▶ WHAT IS EXPECTED: An identical copy of every entry below is the required output.

▶ MATERIAL SUPPLIED:
(** X2: in the first [RUN] of the updated Dockerfile the [||] takes
    everything before it as its left side. So the step succeeds only after
    an install of git has succeeded and the apt lists were removed last;
    but when [apt-get update] fails the toolchain install is skipped, the
    step goes on with [sleep 10] and the second install of git, and it
    succeeds if these and the removal do. *)
Theorem toolchain_step_absorbs_failures (o : outcomes) (n : nat) :
  (status (exec o install_toolchain n) = true ->
     last (trace (exec o install_toolchain n)) = Some rm_apt_lists
     /\ exists k,
          trace (exec o install_toolchain n) !! k = Some apt_get_install_git
          /\ o (k + n) = true)
  /\ (o n = false ->
        trace (exec o install_toolchain n) !! 1 = Some sleep_10
        /\ ~ In apt_get_install_toolchain (trace (exec o install_toolchain n))
        /\ status (exec o install_toolchain n)
           = o (1 + n) && o (2 + n) && o (3 + n))
  /\ (o n = true -> o (1 + n) = true -> o (2 + n) = true ->
        trace (exec o install_toolchain n)
        = [apt_get_update; apt_get_install_toolchain; apt_get_install_git;
           rm_apt_lists]
        /\ status (exec o install_toolchain n) = o (3 + n)).
Proof.
  exec_paths o install_toolchain n; cbn [Nat.add]; repeat apply conj;
    intros; try discriminate; try congruence;
    repeat apply conj;
    try reflexivity;
    try (use_outcomes o; reflexivity);
    try (vm_compute; intros HIn;
         repeat (destruct HIn as [HIn | HIn]; [discriminate HIn |]);
         exact HIn);
    first [ exists 2; split; [reflexivity | assumption]
          | exists 3; split; [reflexivity | assumption]
          | exists 4; split; [reflexivity | assumption] ].
Qed.

(** ** Finished builds of the updated Dockerfile *)

Ltac in_range k :=
  repeat first [ lia | destruct k as [| k]; [first [assumption | lia] |] ].

Lemma updated_final_stage_commands :
  stage_commands <$> final_stage updated_Dockerfile
  = Some [tar_skeleton; rm_skeleton; yarn_install_runtime; rm_yarn_cache;
          tar_bundle; rm_bundle; chown_app].
Proof. reflexivity. Qed.

(** X3: every finished build of the updated Dockerfile ends with the
    commands of its final stage, all of them and in the order written, and
    each of them has succeeded: both archives are unpacked and removed,
    the production install has run with the lockfile frozen, and the files
    are handed to the account node. *)
Theorem finished_build_ran_final_stage (o : outcomes) :
  status (build o updated_Dockerfile 0) = true ->
  exists pre,
    Some (drop (length pre) (trace (build o updated_Dockerfile 0)))
    = stage_commands <$> final_stage updated_Dockerfile
    /\ trace (build o updated_Dockerfile 0)
       = pre ++ [tar_skeleton; rm_skeleton; yarn_install_runtime;
                 rm_yarn_cache; tar_bundle; rm_bundle; chown_app]
    /\ (forall k,
          length pre <= k < length (trace (build o updated_Dockerfile 0)) ->
          o k = true).
Proof.
  rewrite updated_final_stage_commands.
  build_paths o updated_Dockerfile; intros Hok; try discriminate Hok;
    match goal with
    | |- exists pre, _ /\ ?t = _ /\ _ => exists (take (length t - 7) t)
    end;
    (split; [vm_compute; reflexivity |]);
    (split; [vm_compute; reflexivity |]);
    intros k Hk; vm_compute in Hk; in_range k.
Qed.

Lemma finished_build_ran_final_stage_witness :
  exists pre,
    Some (drop (length pre) (trace (build (fails_at 4) updated_Dockerfile 0)))
    = stage_commands <$> final_stage updated_Dockerfile
    /\ trace (build (fails_at 4) updated_Dockerfile 0)
       = pre ++ [tar_skeleton; rm_skeleton; yarn_install_runtime;
                 rm_yarn_cache; tar_bundle; rm_bundle; chown_app]
    /\ (forall k,
          length pre <= k
          < length (trace (build (fails_at 4) updated_Dockerfile 0)) ->
          fails_at 4 k = true).
Proof.
  apply (finished_build_ran_final_stage (fails_at 4)).
  vm_compute. reflexivity.
Defined.

(** ** The failures a build gets over *)

Ltac scan_failures H Hk k :=
  repeat (destruct k as [| k];
          [ first [ congruence
                  | injection H as <-; simpl; auto 6 ]
          | cbn [lookup list_lookup] in H; try discriminate H ]).

Lemma finished_build_failures (o : outcomes) (k : nat) (cmd : list string) :
  status (build o updated_Dockerfile 0) = true ->
  trace (build o updated_Dockerfile 0) !! k = Some cmd ->
  o k = false ->
  In cmd [apt_get_update; apt_get_install_toolchain; apt_get_install_git;
          yarn_install_first].
Proof.
  build_paths o updated_Dockerfile; intros Hok H Hk; try discriminate Hok;
    scan_failures H Hk k.
Qed.

(** X12: among the simple commands a finished build of the updated
    Dockerfile has run, the commands its [RUN] lines join with [&&] and
    [||], four at most have failed, the ones an [||] stands behind:
    [apt-get update], the toolchain install, the first install of git and
    the first [yarn install]. None of the four holds a command
    substitution. The only commands the [RUN] lines hold besides their
    simple commands are the two substitutions [$(yarn cache dir)] in the
    arguments of [rm -rf]; the shell does not look at their exit status,
    and nothing is said of it here. *)
Theorem finished_build_tolerates_four
    (s : inputs) (o : outcomes) (k : nat) (cmd : list string) :
  status (build_with s o updated_Dockerfile 0 0) = true ->
  trace (build_with s o updated_Dockerfile 0 0) !! k = Some cmd ->
  o k = false ->
  In cmd [apt_get_update; apt_get_install_toolchain; apt_get_install_git;
          yarn_install_first]
  /\ substitutions cmd = []
  /\ flat_map substitutions (run_commands updated_Dockerfile)
     = [["yarn"; "cache"; "dir"]; ["yarn"; "cache"; "dir"]].
Proof.
  intros Hok.
  pose proof (build_with_finished s o updated_Dockerfile 0 0 Hok) as Hb.
  rewrite Hb in Hok. rewrite Hb. intros H Hk.
  pose proof (finished_build_failures o k cmd Hok H Hk) as Hin.
  split; [exact Hin |]. split; [| reflexivity].
  simpl in Hin.
  destruct Hin as [<- | [<- | [<- | [<- | []]]]]; reflexivity.
Qed.

Lemma finished_build_tolerates_four_witness :
  In yarn_install_first
     [apt_get_update; apt_get_install_toolchain; apt_get_install_git;
      yarn_install_first]
  /\ substitutions yarn_install_first = []
  /\ flat_map substitutions (run_commands updated_Dockerfile)
     = [["yarn"; "cache"; "dir"]; ["yarn"; "cache"; "dir"]].
Proof.
  apply (finished_build_tolerates_four all_there (fails_at 4) 4
           yarn_install_first);
    vm_compute; reflexivity.
Defined.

▶ WRITTEN RESPONSE:
(** X2: in the first [RUN] of the updated Dockerfile the [||] takes
    everything before it as its left side. So the step succeeds only after
    an install of git has succeeded and the apt lists were removed last;
    but when [apt-get update] fails the toolchain install is skipped, the
    step goes on with [sleep 10] and the second install of git, and it
    succeeds if these and the removal do. *)
Theorem toolchain_step_absorbs_failures (o : outcomes) (n : nat) :
  (status (exec o install_toolchain n) = true ->
     last (trace (exec o install_toolchain n)) = Some rm_apt_lists
     /\ exists k,
          trace (exec o install_toolchain n) !! k = Some apt_get_install_git
          /\ o (k + n) = true)
  /\ (o n = false ->
        trace (exec o install_toolchain n) !! 1 = Some sleep_10
        /\ ~ In apt_get_install_toolchain (trace (exec o install_toolchain n))
        /\ status (exec o install_toolchain n)
           = o (1 + n) && o (2 + n) && o (3 + n))
  /\ (o n = true -> o (1 + n) = true -> o (2 + n) = true ->
        trace (exec o install_toolchain n)
        = [apt_get_update; apt_get_install_toolchain; apt_get_install_git;
           rm_apt_lists]
        /\ status (exec o install_toolchain n) = o (3 + n)).
Proof.
  exec_paths o install_toolchain n; cbn [Nat.add]; repeat apply conj;
    intros; try discriminate; try congruence;
    repeat apply conj;
    try reflexivity;
    try (use_outcomes o; reflexivity);
    try (vm_compute; intros HIn;
         repeat (destruct HIn as [HIn | HIn]; [discriminate HIn |]);
         exact HIn);
    first [ exists 2; split; [reflexivity | assumption]
          | exists 3; split; [reflexivity | assumption]
          | exists 4; split; [reflexivity | assumption] ].
Qed.

(** ** Finished builds of the updated Dockerfile *)

Ltac in_range k :=
  repeat first [ lia | destruct k as [| k]; [first [assumption | lia] |] ].

Lemma updated_final_stage_commands :
  stage_commands <$> final_stage updated_Dockerfile
  = Some [tar_skeleton; rm_skeleton; yarn_install_runtime; rm_yarn_cache;
          tar_bundle; rm_bundle; chown_app].
Proof. reflexivity. Qed.

(** X3: every finished build of the updated Dockerfile ends with the
    commands of its final stage, all of them and in the order written, and
    each of them has succeeded: both archives are unpacked and removed,
    the production install has run with the lockfile frozen, and the files
    are handed to the account node. *)
Theorem finished_build_ran_final_stage (o : outcomes) :
  status (build o updated_Dockerfile 0) = true ->
  exists pre,
    Some (drop (length pre) (trace (build o updated_Dockerfile 0)))
    = stage_commands <$> final_stage updated_Dockerfile
    /\ trace (build o updated_Dockerfile 0)
       = pre ++ [tar_skeleton; rm_skeleton; yarn_install_runtime;
                 rm_yarn_cache; tar_bundle; rm_bundle; chown_app]
    /\ (forall k,
          length pre <= k < length (trace (build o updated_Dockerfile 0)) ->
          o k = true).
Proof.
  rewrite updated_final_stage_commands.
  build_paths o updated_Dockerfile; intros Hok; try discriminate Hok;
    match goal with
    | |- exists pre, _ /\ ?t = _ /\ _ => exists (take (length t - 7) t)
    end;
    (split; [vm_compute; reflexivity |]);
    (split; [vm_compute; reflexivity |]);
    intros k Hk; vm_compute in Hk; in_range k.
Qed.

Lemma finished_build_ran_final_stage_witness :
  exists pre,
    Some (drop (length pre) (trace (build (fails_at 4) updated_Dockerfile 0)))
    = stage_commands <$> final_stage updated_Dockerfile
    /\ trace (build (fails_at 4) updated_Dockerfile 0)
       = pre ++ [tar_skeleton; rm_skeleton; yarn_install_runtime;
                 rm_yarn_cache; tar_bundle; rm_bundle; chown_app]
    /\ (forall k,
          length pre <= k
          < length (trace (build (fails_at 4) updated_Dockerfile 0)) ->
          fails_at 4 k = true).
Proof.
  apply (finished_build_ran_final_stage (fails_at 4)).
  vm_compute. reflexivity.
Defined.

(** ** The failures a build gets over *)

Ltac scan_failures H Hk k :=
  repeat (destruct k as [| k];
          [ first [ congruence
                  | injection H as <-; simpl; auto 6 ]
          | cbn [lookup list_lookup] in H; try discriminate H ]).

Lemma finished_build_failures (o : outcomes) (k : nat) (cmd : list string) :
  status (build o updated_Dockerfile 0) = true ->
  trace (build o updated_Dockerfile 0) !! k = Some cmd ->
  o k = false ->
  In cmd [apt_get_update; apt_get_install_toolchain; apt_get_install_git;
          yarn_install_first].
Proof.
  build_paths o updated_Dockerfile; intros Hok H Hk; try discriminate Hok;
    scan_failures H Hk k.
Qed.

(** X12: among the simple commands a finished build of the updated
    Dockerfile has run, the commands its [RUN] lines join with [&&] and
    [||], four at most have failed, the ones an [||] stands behind:
    [apt-get update], the toolchain install, the first install of git and
    the first [yarn install]. None of the four holds a command
    substitution. The only commands the [RUN] lines hold besides their
    simple commands are the two substitutions [$(yarn cache dir)] in the
    arguments of [rm -rf]; the shell does not look at their exit status,
    and nothing is said of it here. *)
Theorem finished_build_tolerates_four
    (s : inputs) (o : outcomes) (k : nat) (cmd : list string) :
  status (build_with s o updated_Dockerfile 0 0) = true ->
  trace (build_with s o updated_Dockerfile 0 0) !! k = Some cmd ->
  o k = false ->
  In cmd [apt_get_update; apt_get_install_toolchain; apt_get_install_git;
          yarn_install_first]
  /\ substitutions cmd = []
  /\ flat_map substitutions (run_commands updated_Dockerfile)
     = [["yarn"; "cache"; "dir"]; ["yarn"; "cache"; "dir"]].
Proof.
  intros Hok.
  pose proof (build_with_finished s o updated_Dockerfile 0 0 Hok) as Hb.
  rewrite Hb in Hok. rewrite Hb. intros H Hk.
  pose proof (finished_build_failures o k cmd Hok H Hk) as Hin.
  split; [exact Hin |]. split; [| reflexivity].
  simpl in Hin.
  destruct Hin as [<- | [<- | [<- | [<- | []]]]]; reflexivity.
Qed.

Lemma finished_build_tolerates_four_witness :
  In yarn_install_first
     [apt_get_update; apt_get_install_toolchain; apt_get_install_git;
      yarn_install_first]
  /\ substitutions yarn_install_first = []
  /\ flat_map substitutions (run_commands updated_Dockerfile)
     = [["yarn"; "cache"; "dir"]; ["yarn"; "cache"; "dir"]].
Proof.
  apply (finished_build_tolerates_four all_there (fails_at 4) 4
           yarn_install_first);
    vm_compute; reflexivity.
Defined.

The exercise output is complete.